A note from Bengal argued that localizing prostitutes in a particular quarter would produce greater ‘…scandals and evils’ than the present flaunting of vice in Calcutta. A submitted note by Dr. T. Farquhar suggested that while in England the prostitute was in an outcaste state, in India ‘…. the condition of the women is far less degraded, and their influence in the community often considerable, so that unwise interference would be frequently resented even by the influential classes of people. This reflects the extent to which the term ‘prostitute’ was still making its awkward transition from Europe to India.
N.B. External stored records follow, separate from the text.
(** * iNaturalist downloader: paginated fetch and resilient download

    A shallow embedding of the observation paginator, the image fetchers,
    the per-photo bookkeeping of [main], the metadata normalizer and the
    run summary of [inaturalist_downloader.py] and
    [inaturalist_downloader_auth.py], followed by the properties they have.

    Conventions.
    - Durations and instants are integers counting milliseconds, so that
      [time.sleep(0.5)] is [500] and the ten-second freshness window of
      [main] is [10000].
    - A computation that may not come back (the [while True] of the
      paginator, the self-call of [download_image]) takes a budget and
      answers [None] when the budget is used up. *)

From Stdlib Require Import ZArith List Ascii Lia Floats.
From stdpp Require Import base option list gmap strings pretty.

Local Open Scope string_scope.
Local Open Scope list_scope.
Local Open Scope Z_scope.

(* ===================================================================== *)
(** * Part I. The programs                                                *)
(* ===================================================================== *)

(** ** The observations endpoint, as [get_observations] sees it *)

(** What [session.get], [raise_for_status] and [response.json()] deliver
    for one page request. *)
Inductive page_response (Obs : Type) : Type :=
| Results (results : list Obs)   (* a body whose ['results'] is a list *)
| NoResults                      (* a body whose ['results'] is missing or null *)
| RequestException.              (* requests.exceptions.RequestException *)

Arguments Results {Obs} results.
Arguments NoResults {Obs}.
Arguments RequestException {Obs}.

(** What the paginator does to the outside, in order. *)
Inductive page_event : Type :=
| PageRequest (page : nat)       (* GET /observations with [page] and [per_page] *)
| PageSleep (ms : Z).            (* time.sleep *)

(** The observations a response contributes to the accumulated list. *)
Definition page_results {Obs} (r : page_response Obs) : list Obs :=
  match r with
  | Results rs => rs
  | NoResults | RequestException => []
  end.

(** The page numbers requested, in order. *)
Definition requested_pages (log : list page_event) : list nat :=
  omap (fun ev => match ev with PageRequest p => Some p | PageSleep _ => None end) log.

Section get_observations.
Context {Obs : Type}.
(** The endpoint answers a page number; [per_page] is the Python [int]
    passed by the caller (200 by default). *)
Variable endpoint : nat -> page_response Obs.
Variable per_page : Z.

(** The [while True] loop of [get_observations]; [budget] bounds the
    number of iterations. *)
Fixpoint get_observations_loop (budget page : nat)
    (observations : list Obs) (log : list page_event)
    : option (list Obs * list page_event) :=
  match budget with
  | O => None
  | S budget' =>
      let log := log ++ [PageRequest page] in
      match endpoint page with
      | RequestException => Some (observations, log)          (* except: break *)
      | NoResults => Some (observations, log)                 (* not data.get('results') *)
      | Results [] => Some (observations, log)                (* not data.get('results') *)
      | Results results =>
          let observations := observations ++ results in      (* extend *)
          if Z.of_nat (length results) <? per_page
          then Some (observations, log)                       (* short page: break *)
          else get_observations_loop budget' (S page) observations
                 (log ++ [PageSleep 500])                     (* page += 1; sleep(0.5) *)
      end
  end.
(** [imatch s t]: [s] starts with the lower-case word [t], in any letter
    case; the text after it. *)
Fixpoint imatch (s t : string) : option string :=
  match t, s with
  | EmptyString, _ => Some s
  | String c t', String d s' =>
      if Ascii.eqb (tolower d) c then imatch s' t' else None
  | String _ _, EmptyString => None
  end.

(** A decimal number at the head of [s], and the text after it; [None]
    when no number starts there. An exponent mark without digits is not
    part of the number. *)
Definition read_number (neg : bool) (s : string) : option (float * string) :=
  let '(ip, ni, s1) := read_digits 0 0 s in
  let '(m, nf, s2) :=
    match s1 with
    | String "." t => read_digits ip 0 t
    | _ => (ip, 0, s1)
    end in
  if ni + nf =? 0 then None
  else
    let '(e, s3) :=
      match s2 with
      | String c t =>
          if Ascii.eqb (tolower c) "e" then
            let '(eneg, t1) := read_sign t in
            let '(ev, ne, t2) := read_digits 0 0 t1 in
            if ne =? 0 then (0, s2)
            else ((if eneg then - ev else ev), t2)
          else (0, s2)
      | EmptyString => (0, s2)
      end in
    Some (of_decimal neg m (e - nf), s3).

Definition read_inf_or_nan (neg : bool) (s : string) : option (float * string) :=
  match imatch s "inf" with
  | Some t =>
      match imatch t "inity" with
      | Some t' => Some (S754_infinity neg, t')
      | None => Some (S754_infinity neg, t)
      end
  | None =>
      match imatch s "nan" with
      | Some t => Some (S754_nan, t)
      | None => None
      end
  end.

Definition read_float (s : string) : option (float * string) :=
  let '(neg, s1) := read_sign s in
  match read_number neg s1 with
  | Some r => Some r
  | None => read_inf_or_nan neg s1
  end.

(** What an ASCII text reads as. *)
Definition float_of_ascii (s : string) : option float :=
  match drop_underscores " " s with
  | None => None
  | Some s1 =>
      match read_float (strip s1) with
      | Some (x, EmptyString) => Some x
      | _ => None
      end
  end.

(** **** The code points of a text *)

Definition chr (n : Z) : ascii := ascii_of_N (Z.to_N n).

(** A continuation byte, [10xxxxxx]. *)
Definition is_cont (c : ascii) : bool := (128 <=? code c) && (code c <? 192).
Farquhar’s comments would have been referring to what came to be distinguished as ‘courtesans’, who would later be categorized with prostitutes.
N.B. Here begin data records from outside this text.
(** * calc_ccf: cancer cell fraction histograms

    A shallow embedding of [calc_ccf.py] and the properties of its
    functions.

    Numbers.  The program computes with IEEE doubles through numpy and
    scipy.  Finite values are modelled by rationals with exact arithmetic
    (no rounding, no overflow, one unsigned zero); the special values that
    numpy produces instead of raising, [inf], [-inf] and [nan], are
    modelled explicitly, because several paths of the program divide by a
    sum or by a denominator that can be zero.  Rationals are kept in lowest
    terms ([Qred]) so that a histogram can be evaluated. *)

From Stdlib Require Import ZArith QArith Qround Qpower Qreduction Qabs.
From Stdlib Require Qcanon.
From Stdlib Require Import List Bool Arith Lia Lqa.
Import ListNotations.

Open Scope Q_scope.

(** ** Floating point values *)

Module Float.

Inductive fval : Type :=
| Fin (q : Q)
| PInf
| NInf
| NaN.

(** A finite result, in lowest terms. *)
Definition fin (q : Q) : fval := Fin (Qred q).

Definition Qltb (a b : Q) : bool := negb (Qle_bool b a).

Definition is_fin (x : fval) : bool :=
  match x with Fin _ => true | _ => false end.

Definition is_nan (x : fval) : bool :=
  match x with NaN => true | _ => false end.

Definition fadd (x y : fval) : fval :=
  match x, y with
  | NaN, _ | _, NaN => NaN
  | Fin a, Fin b => fin (a + b)
  | PInf, NInf | NInf, PInf => NaN
  | PInf, _ | _, PInf => PInf
  | NInf, _ | _, NInf => NInf
  end.

Definition fopp (x : fval) : fval :=
  match x with
  | Fin a => fin (- a)
  | PInf => NInf
  | NInf => PInf
  | NaN => NaN
  end.

Definition fsub (x y : fval) : fval := fadd x (fopp y).

(** [inf] with the sign of [a]; [0 * inf] is [nan]. *)
Definition signed_inf (a : Q) : fval :=
  match a ?= 0 with
  | Eq => NaN
  | Gt => PInf
  | Lt => NInf
  end.

Definition fmul (x y : fval) : fval :=
  match x, y with
  | NaN, _ | _, NaN => NaN
  | Fin a, Fin b => fin (a * b)
  | Fin a, PInf | PInf, Fin a => signed_inf a
  | Fin a, NInf | NInf, Fin a => signed_inf (- a)
  | PInf, PInf | NInf, NInf => PInf
  | PInf, NInf | NInf, PInf => NInf
  end.

(** numpy division: no exception; [0/0] is [nan], [a/0] is [inf] with the
    sign of [a], and a finite value over an infinity is zero. *)
Definition fdiv (x y : fval) : fval :=
  match x, y with
  | NaN, _ | _, NaN => NaN
  | Fin a, Fin b =>
      if Qeq_bool b 0 then signed_inf a else fin (a / b)
  | Fin _, PInf | Fin _, NInf => Fin 0
  | PInf, Fin b => if Qltb b 0 then NInf else PInf
  | NInf, Fin b => if Qltb b 0 then PInf else NInf
  | PInf, PInf | PInf, NInf | NInf, PInf | NInf, NInf => NaN
  end.

(** [x < y]; every comparison with [nan] is false. *)
Definition fltb (x y : fval) : bool :=
  match x, y with
  | NaN, _ | _, NaN => false
  | Fin a, Fin b => Qltb a b
  | NInf, NInf => false
  | NInf, _ => true
  | Fin _, PInf => true
  | _, _ => false
  end.

(** Truth value of a float in [if x:]: false for zero only. *)
Definition truthy (x : fval) : bool :=
  match x with
  | Fin q => negb (Qeq_bool q 0)
  | _ => true
  end.

(** [int(x)] on a finite float: truncation toward zero. *)
Definition py_int (q : Q) : Z := Z.quot (Qnum q) (Zpos (Qden q)).

End Float.

Export Float.

(** ** Exceptions *)

Inductive exn : Type :=
| IndexError
| ValueError.

Inductive result (A : Type) : Type :=
| Ok (a : A)
| Raise (e : exn).

Arguments Ok {A} a.
Arguments Raise {A} e.

Definition bind {A B : Type} (r : result A) (k : A -> result B) : result B :=
  match r with
  | Ok a => k a
  | Raise e => Raise e
  end.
In 1888 the Indian Contagious Diseases Act was withdrawn but a new Cantonment Act (XIII of 1889) was erected in its place, allowing the expulsion from a cantonment of anyone refusing treatment for a contagious disease. Debates about the coercive elements of the latter led to revisions in 1895, 1897 and 1899. These regulations prohibited prostitutes from residing in regimental, but not central, bazars and did allow the inspection of women under suspicion of disease, leading to further anti-regulations campaigns. What the Cantonment Act and the furore surrounding it created was a less and less amenable environment for the prostitute within the cantonment, just as urban expansion, social change and commoditized economies began to accelerate across India at the turn of century. Harassment of prostitutes had driven them from the cantonment, but it has also driven them from historiography of twentieth-century India―their ejection from military space marking her textual exclusion from our archives and research. Following the prostitute into the galis and bazars of the new century necessitates narratives not just of her changing culture and domestic arrangements, but also of the regulations that sought to bring her back within the purview of the colonial state.

 

Conclusion

By the end of nineteenth century, attitudes in India appear to have reached a tipping point regarding the toleration of prostitution, trafficking, and segregated brothels. The Secretary of State for India (the Earl of Kimberley) and the Viceroy (the Marquess of Lansdowne) along with the police tried to create an atmosphere of supervision over prostitutes, perhaps it was clear that women were made subservient to government. Furthermore, prostitutes were confined and condemned in medical compartments against their will, which demonstrated the extent to which the government mobilized to acquire their goal of utopian administration over the Indian subcontinent. This exclusionist and alienist attitude towards prostitutes by the sovereign devised huge gaps within the societal framework which also consequently led to ignorance of their history by eminent historiographers. Hence sporadic data have been gathered, collected and documented this far.